Downstairs she thanked the receptionist who had allowed her to store her travel things under their desk, she took her traveling suitcase and overnight bag from the kind young man behind the desk, and left. She'd made sure her favourite Uber driver would be waiting, she'd promised a handsome tip, and he was there waiting for her. Michael helped her into the car with her luggage and they left for the airport, she'd freshen up after she'd checked in and find a comfortable lounge to unwind in before her flight, she had dropped her bomb and now she wanted to be well-clear of it going off.
She'd made sure to say she didn't live here anymore, lest her boss decide to go the whole hog with his toxic masculinity, and show up on her doorstep to abuse her for her action against him. She'd paid rent for another two weeks, just in case he did decide to show up, he wouldn't traumatize some other unsuspecting tenant, because it would be empty for long enough for him to spiral and then realize she hasn't lied, she did not live here anymore.
"How did it go then" Michael asked, once she was settled in the back seat.
"Gloriously, victoriously, devastatingly..." Tilly replied, she felt freed and so she felt in herself full of possibilities.

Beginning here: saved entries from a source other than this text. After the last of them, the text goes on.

(** * OpenClaw browser relay: the background service worker and its helpers

    A shallow embedding of [src/background.ts], [src/background-utils.ts]
    and the port handling of [src/options.ts].

    - JavaScript [Map]s are insertion-ordered association lists ([JsMap]):
      iteration order decides which tab the command router falls back to and
      the order of the persisted snapshot.
    - JavaScript [Set]s of tab ids are [gset Z].
    - JavaScript numbers are binary64 values: rationals, each result
      rounded to nearest ([Binary64]).
    - The browser (the [chrome.*] API), the relay socket, the clock and
      [Math.random] are outside the program: every operation takes what they
      answered as an explicit argument, and what the program sends or sets
      there (frames on the relay socket, badges, the session storage area)
      is recorded in the state.
    - An [async] function is run from its call to its completion; where the
      source re-reads shared state after an [await] (the reattach loop), the
      change another handler made meanwhile is an explicit input.
    - Left out: the toolbar's global badge ([updateGlobalBadge]), the
      [pending] request map (this module never adds to it), the cookie and
      download handlers (their answers are inputs) and the options page's
      DOM. *)

From Stdlib Require Import ZArith QArith Qabs Qround Qpower String Ascii List Lia Lqa.
From Stdlib Require Import DecimalString DecimalFacts DecimalN.
From stdpp Require Import base option list gmap strings.

Local Open Scope string_scope.
Local Open Scope Z_scope.

(** ** JavaScript numbers

    A number is an IEEE 754 binary64 value.  A finite one is a rational
    [m * 2^e] with [|m| < 2^53] and [-1074 <= e <= 971]; the exact result
    of an operation is rounded to the nearest such number, ties to the even
    significand, and a result that rounds to [2^1024] or beyond is an
    infinity.  The sign of zero is not modelled. *)

Module Binary64.

(** [2^z] for any integer [z]. *)
Definition pow2 (z : Z) : Q := (2 ^ z)%Q.

(** The binary exponent of a positive rational: the [e] with
    [2^e <= a < 2^(e+1)]. *)
Definition mag (a : Q) : Z :=
  let e0 := Z.log2 (Qnum a) - Z.log2 (Zpos (Qden a)) in
  if Qle_bool (pow2 e0) a then e0 else e0 - 1.

(** The nearest integer, ties to even. *)
Definition rne (x : Q) : Z :=
  let f := Qfloor x in
  match (x - inject_Z f ?= 1 # 2)%Q with
  | Lt => f
  | Gt => f + 1
  | Eq => if Z.even f then f else f + 1
  end.

(** The exponent of the last place of a positive rational: 53 significant
    bits, and no finer than [2^-1074] (the subnormal numbers). *)
Definition ulp_exponent (a : Q) : Z := Z.max (mag a - 52) (-1074).

Definition round_pos (a : Q) : Q :=
  let e := ulp_exponent a in
  inject_Z (rne (a / pow2 e)) * pow2 e.

(** Rounding to nearest, ties to even, before the test for overflow. *)
Definition round (q : Q) : Q :=
  match (q ?= 0)%Q with
  | Eq => 0
  | Gt => round_pos q
  | Lt => - round_pos (- q)
  end.

(** A rational with at most 53 significant bits and no bit below
    [2^-1074]: a binary64 number when its magnitude is below [2^1024]. *)
Definition representable (q : Q) : Prop :=
  ∃ m e : Z, Z.abs m < 2 ^ 53 ∧ -1074 <= e ∧ (q == inject_Z m * pow2 e)%Q.

End Binary64.
(** * A shallow embedding of the voice-note transcription utilities

    Two TypeScript modules are modelled:

    - [utils.ts]: the audio loaders [read_audio], [read_audio_from_blob]
      and the linear-interpolation resampler [resampleAudio];
    - the [WhisperTranscriber] service: lazy, single-flight model loading
      ([initialize], [_loadModel]), [transcribeFromUrl],
      [transcribeFromBlob], [isReady] and [dispose].

    JavaScript numbers are IEEE 754 binary64 values and the elements of a
    [Float32Array] are binary32 values.  Both are taken from the executable
    specification [SpecFloat] of the standard library (round to nearest,
    ties to even), so every definition below can be evaluated on concrete
    inputs. *)

From Stdlib Require Import ZArith QArith Qround Qabs Qpower Lia Lqa Bool List.
From Stdlib Require Import Floats.SpecFloat.
From stdpp Require Import base option list strings.

Local Open Scope Z_scope.

(** ** JavaScript numbers *)

Module JS.

(** A JS number is a binary64 float: 53 bits of precision, [emax = 1024]. *)
Abbreviation number := spec_float (only parsing).

Definition add : number -> number -> number := SFadd 53 1024.
Definition sub : number -> number -> number := SFsub 53 1024.
Definition mul : number -> number -> number := SFmul 53 1024.
Definition div : number -> number -> number := SFdiv 53 1024.

(** [a < b], [a === b] and [a !== b] on numbers. *)
Definition lt : number -> number -> bool := SFltb.
Definition strict_eq : number -> number -> bool := SFeqb.
Definition strict_ne (a b : number) : bool := negb (SFeqb a b).

(** An integer literal, an array length or a loop counter as a number. *)
Definition of_Z (z : Z) : number := binary_normalize 53 1024 z 0 false.

Definition NaN : number := S754_nan.

(** The integer [⌊n * 2^e⌋]. *)
Definition dyadic_floor (n e : Z) : Z :=
  if 0 <=? e then n * 2 ^ e else n / 2 ^ (- e).

(** The integer [⌊n * 2^e + 1/2⌋]: nearest integer, ties towards [+∞]. *)
Definition dyadic_round_half_up (n e : Z) : Z :=
  if 0 <=? e then n * 2 ^ e else (2 * n + 2 ^ (- e)) / 2 ^ (- e + 1).

(** The integer part of [n * 2^e], rounding towards zero. *)
Definition dyadic_trunc (n e : Z) : Z :=
  if 0 <=? e then n * 2 ^ e else Z.quot n (2 ^ (- e)).

(** The signed mantissa of a finite number. *)
Definition signed (s : bool) (m : positive) : Z := cond_Zopp s (Zpos m).

(** [Math.floor]. *)
Definition Math_floor (x : number) : number :=
  match x with
  | S754_finite s m e => of_Z (dyadic_floor (signed s m) e)
  | _ => x
  end.

(** [Math.round]: the integral number closest to [x], ties towards [+∞];
    a zero result keeps the sign of [x]. *)
Definition Math_round (x : number) : number :=
  match x with
  | S754_finite s m e =>
      let z := dyadic_round_half_up (signed s m) e in
      if z =? 0 then S754_zero s else of_Z z
  | _ => x
  end.

(** The integer a number denotes, when it denotes one. *)
Definition integer_value (x : number) : option Z :=
  match x with
  | S754_zero _ => Some 0
  | S754_finite s m e =>
      if 0 <=? e then Some (signed s m * 2 ^ e)
      else if Zpos m mod 2 ^ (- e) =? 0 then Some (signed s m / 2 ^ (- e))
      else None
  | _ => None
  end.

(** Thrown values.  [Error] is [new Error(message)], [RangeError] is
    raised by the typed-array constructor, and [External] stands for the
    reason with which a promise of an external library was rejected. *)
Inductive exn : Type :=
| Error (message : string)
| RangeError
| External (reason : string).

(** The completion of a call: a value, or a thrown exception. *)
Inductive completion (A : Type) : Type :=
| Normal (a : A)
| Throw (e : exn).
Arguments Normal {A} a.
Arguments Throw {A} e.

(** [ToIndex], applied by [new Float32Array(length)] to its argument. *)
Definition ToIndex (v : number) : completion Z :=
  match v with
  | S754_nan | S754_zero _ => Normal 0
  | S754_infinity _ => Throw RangeError
  | S754_finite s m e =>
      let z := dyadic_trunc (signed s m) e in
      if (0 <=? z) && (z <=? 2 ^ 53 - 1) then Normal z else Throw RangeError
  end.

End JS.

(** ** Float32Array *)

Module F32.

(** The elements are binary32 floats: 24 bits of precision, [emax = 128]. *)
Abbreviation f32 := spec_float (only parsing).

(** Storing a number converts it to the nearest binary32 value. *)
Definition of_number (x : JS.number) : f32 :=
  match x with
  | S754_finite s m e => binary_round 24 128 s m e
  | _ => x
  end.

(** Reading an element gives the number with the same value. *)
Definition to_number (y : f32) : JS.number :=
  match y with
  | S754_finite s m e => binary_round 53 1024 s m e
  | _ => y
  end.

Definition of_Z (z : Z) : f32 := binary_normalize 24 128 z 0 false.

Abbreviation Float32Array := (list spec_float) (only parsing).

(** [new Float32Array(length)]: [ToIndex] on the argument, then a buffer of
    [4 * length] zero bytes, whose size may not exceed [2^53 - 1]. *)
Definition new (length : JS.number) : JS.completion Float32Array :=
  match JS.ToIndex length with
  | JS.Normal n =>
      if 4 * n <=? 2 ^ 53 - 1
      then JS.Normal (replicate (Z.to_nat n) (S754_zero false))
      else JS.Throw JS.RangeError
  | JS.Throw e => JS.Throw e
  end.

(** [a[index]] for a number [index]: [undefined] ([None]) unless [index]
    is an integer within the bounds. *)
Definition get (a : Float32Array) (index : JS.number) : option JS.number :=
  match JS.integer_value index with
  | Some z => if z <? 0 then None else to_number <$> a !! Z.to_nat z
  | None => None
  end.

(** [a[i] = v] for a loop counter [i]; ignored when out of range. *)
Definition set (a : Float32Array) (i : nat) (v : JS.number) : Float32Array :=
  <[ i := of_number v ]> a.

(** [a.length] as a number. *)
Definition length (a : Float32Array) : JS.number :=
  JS.of_Z (Z.of_nat (List.length a)).

End F32.

(** [ToNumber] on the result of an element read: [undefined] becomes [NaN].
    Both uses of an element in the resampler (as a factor of a product, and
    as the value stored into another [Float32Array]) apply it. *)
Definition ToNumber (v : option JS.number) : JS.number :=
  match v with
  | Some x => x
  | None => JS.NaN
  end.

(** ** The resampler ([utils.ts], [resampleAudio]) *)

Section Resampler.

Import JS.

(** The value assigned to [result[i]] by one iteration of the loop. *)
Definition resample_at (audioData : F32.Float32Array) (ratio : number)
    (i : nat) : number :=
  let position := mul (of_Z (Z.of_nat i)) ratio in
  let index := Math_floor position in
  let fraction := sub position index in
  if lt (add index (of_Z 1)) (F32.length audioData)
  then add (mul (ToNumber (F32.get audioData index)) (sub (of_Z 1) fraction))
           (mul (ToNumber (F32.get audioData (add index (of_Z 1)))) fraction)
  else ToNumber (F32.get audioData index).

(** [for (let i = ...; i < newLength; i++) result[i] = ...], with [todo]
    iterations left.  The counter stays an integer below [2^53], so it
    is kept as a natural number and converted where it is used. *)
Fixpoint resample_loop (audioData : F32.Float32Array) (ratio : number)
    (todo i : nat) (result : F32.Float32Array) : F32.Float32Array :=
  match todo with
  | O => result
  | S todo' =>
      resample_loop audioData ratio todo' (S i)
        (F32.set result i (resample_at audioData ratio i))
  end.

Definition resampleAudio (audioData : F32.Float32Array)
    (inputRate outputRate : number) : completion F32.Float32Array :=
  if strict_eq inputRate outputRate then Normal audioData
  else
    let ratio := div inputRate outputRate in
    let newLength := Math_round (div (F32.length audioData) ratio) in
    match F32.new newLength with
    | Normal result =>
        Normal (resample_loop audioData ratio (List.length result) 0%nat result)
    | Throw e => Throw e
    end.

End Resampler.

(** ** The audio loaders ([utils.ts], [read_audio], [read_audio_from_blob]) *)

(** The decoded audio: [AudioBuffer.sampleRate] and the channel data. *)
Record AudioBuffer : Type := {
  sampleRate : JS.number;
  channelData : list F32.Float32Array
}.

(** Calls that leave the program, in the order they are made. *)
Inductive event : Type :=
| Ev_fetch (url : string)
| Ev_arrayBuffer
| Ev_decodeAudioData
| Ev_inference (audio : F32.Float32Array)
| Ev_console (message : string).

(** A computation that logs the calls it makes and completes normally or
    abruptly.  An awaited promise that is rejected throws at the [await];
    the sources have no [try], so the exception ends the function. *)
Definition io (A : Type) : Type := list event * JS.completion A.

#[export] Instance io_ret : MRet io := fun A a => ([], JS.Normal a).
#[export] Instance io_bind : MBind io := fun A B k c =>
  match c with
  | (t, JS.Normal a) => let '(t', r) := k a in (t ++ t', r)
  | (t, JS.Throw e) => (t, JS.Throw e)
  end.
Definition io_throw {A} (e : JS.exn) : io A := ([], JS.Throw e).
(** An external call, awaited at once. *)
Definition io_call {A} (ev : event) (r : JS.completion A) : io A := ([ev], r).
Definition io_lift {A} (r : JS.completion A) : io A := ([], r).
Definition console (message : string) : io unit :=
  ([Ev_console message], JS.Normal tt).

Section Loaders.

(** The platform: network, body extraction and the audio decoder. *)
Context {Response ArrayBuffer Blob : Type}.
Variable fetch : string -> JS.completion Response.
Variable Response_arrayBuffer : Response -> JS.completion ArrayBuffer.
Variable Blob_arrayBuffer : Blob -> JS.completion ArrayBuffer.
Variable decodeAudioData : ArrayBuffer -> JS.completion AudioBuffer.

(** [audioBuffer.getChannelData(channel)]. *)
Definition getChannelData (audioBuffer : AudioBuffer) (channel : nat)
    : JS.completion F32.Float32Array :=
  match channelData audioBuffer !! channel with
  | Some data => JS.Normal data
  | None => JS.Throw (JS.Error "IndexSizeError")
  end.

(** [new Float32Array(typedArray)]: a copy with the same elements. *)
Definition Float32Array_from (a : F32.Float32Array)
    : JS.completion F32.Float32Array := JS.Normal a.

Definition read_audio (url : string) (sampling_rate : JS.number)
    : io F32.Float32Array :=
  response ← io_call (Ev_fetch url) (fetch url);
  arrayBuffer ← io_call Ev_arrayBuffer (Response_arrayBuffer response);
  audioBuffer ← io_call Ev_decodeAudioData (decodeAudioData arrayBuffer);
  channelData ← io_lift (getChannelData audioBuffer 0);
  if JS.strict_ne (sampleRate audioBuffer) sampling_rate
  then io_lift (resampleAudio channelData (sampleRate audioBuffer) sampling_rate)
  else io_lift (Float32Array_from channelData).

Definition read_audio_from_blob (blob : Blob) (sampling_rate : JS.number)
    : io F32.Float32Array :=
  arrayBuffer ← io_call Ev_arrayBuffer (Blob_arrayBuffer blob);
  audioBuffer ← io_call Ev_decodeAudioData (decodeAudioData arrayBuffer);
  channelData ← io_lift (getChannelData audioBuffer 0);
  if JS.strict_ne (sampleRate audioBuffer) sampling_rate
  then io_lift (resampleAudio channelData (sampleRate audioBuffer) sampling_rate)
  else io_lift (Float32Array_from channelData).

End Loaders.

(** ** The transcription service ([WhisperTranscriber]) *)

(** The loaded pipeline: an object of the inference library.  [handle]
    tells two loaded objects apart; [sampling_rate] is
    [processor.feature_extractor.config.sampling_rate]. *)
Record Pipeline : Type := {
  handle : nat;
  sampling_rate : JS.number
}.

(** Promises are named by the order of their creation. *)
Abbreviation promise := nat (only parsing).

(** The fields of the service object. *)
Record WhisperTranscriber : Type := {
  transcriber : option Pipeline;
  isLoading : bool;
  loadingPromise : option promise
}.

(** [new WhisperTranscriber()]. *)
Definition new_WhisperTranscriber : WhisperTranscriber :=
  {| transcriber := None; isLoading := false; loadingPromise := None |}.

Definition NotInitialized : JS.exn :=
  JS.Error "Transcriber not initialized. Call initialize() first.".

Section Transcribe.

Context {Response ArrayBuffer Blob : Type}.
Variable fetch : string -> JS.completion Response.
Variable Response_arrayBuffer : Response -> JS.completion ArrayBuffer.
Variable Blob_arrayBuffer : Blob -> JS.completion ArrayBuffer.
Variable decodeAudioData : ArrayBuffer -> JS.completion AudioBuffer.
(** [this.transcriber(audio)], and the [text] of its output. *)
Variable run_pipeline : Pipeline -> F32.Float32Array -> JS.completion string.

She wasn't out to maliciously destroy anyone, but it sure felt good to serve a little justice before she left.
"So basically, if this were a Disney film, the villains; furious, outraged, scream, would be shaking and echoing through the whole city" Michael replied.
Admittedly, she'd been drinking too much, and called Michael for his driving services a lot lately. In many an inebriated state, she'd drunkenly disclosed all her woes, and he'd listened, been kind and made sure she got home safe, it was why he was getting $250 tip before she left today. He deserved it, he likely knew more about her current mental and emotional states, than her friends did; the latter whom never bothered to ask.
Michael reached into an esky on the passenger seat and pulled out a cider, handed it to her, and took one for himself, held it back a little and said "to freedom"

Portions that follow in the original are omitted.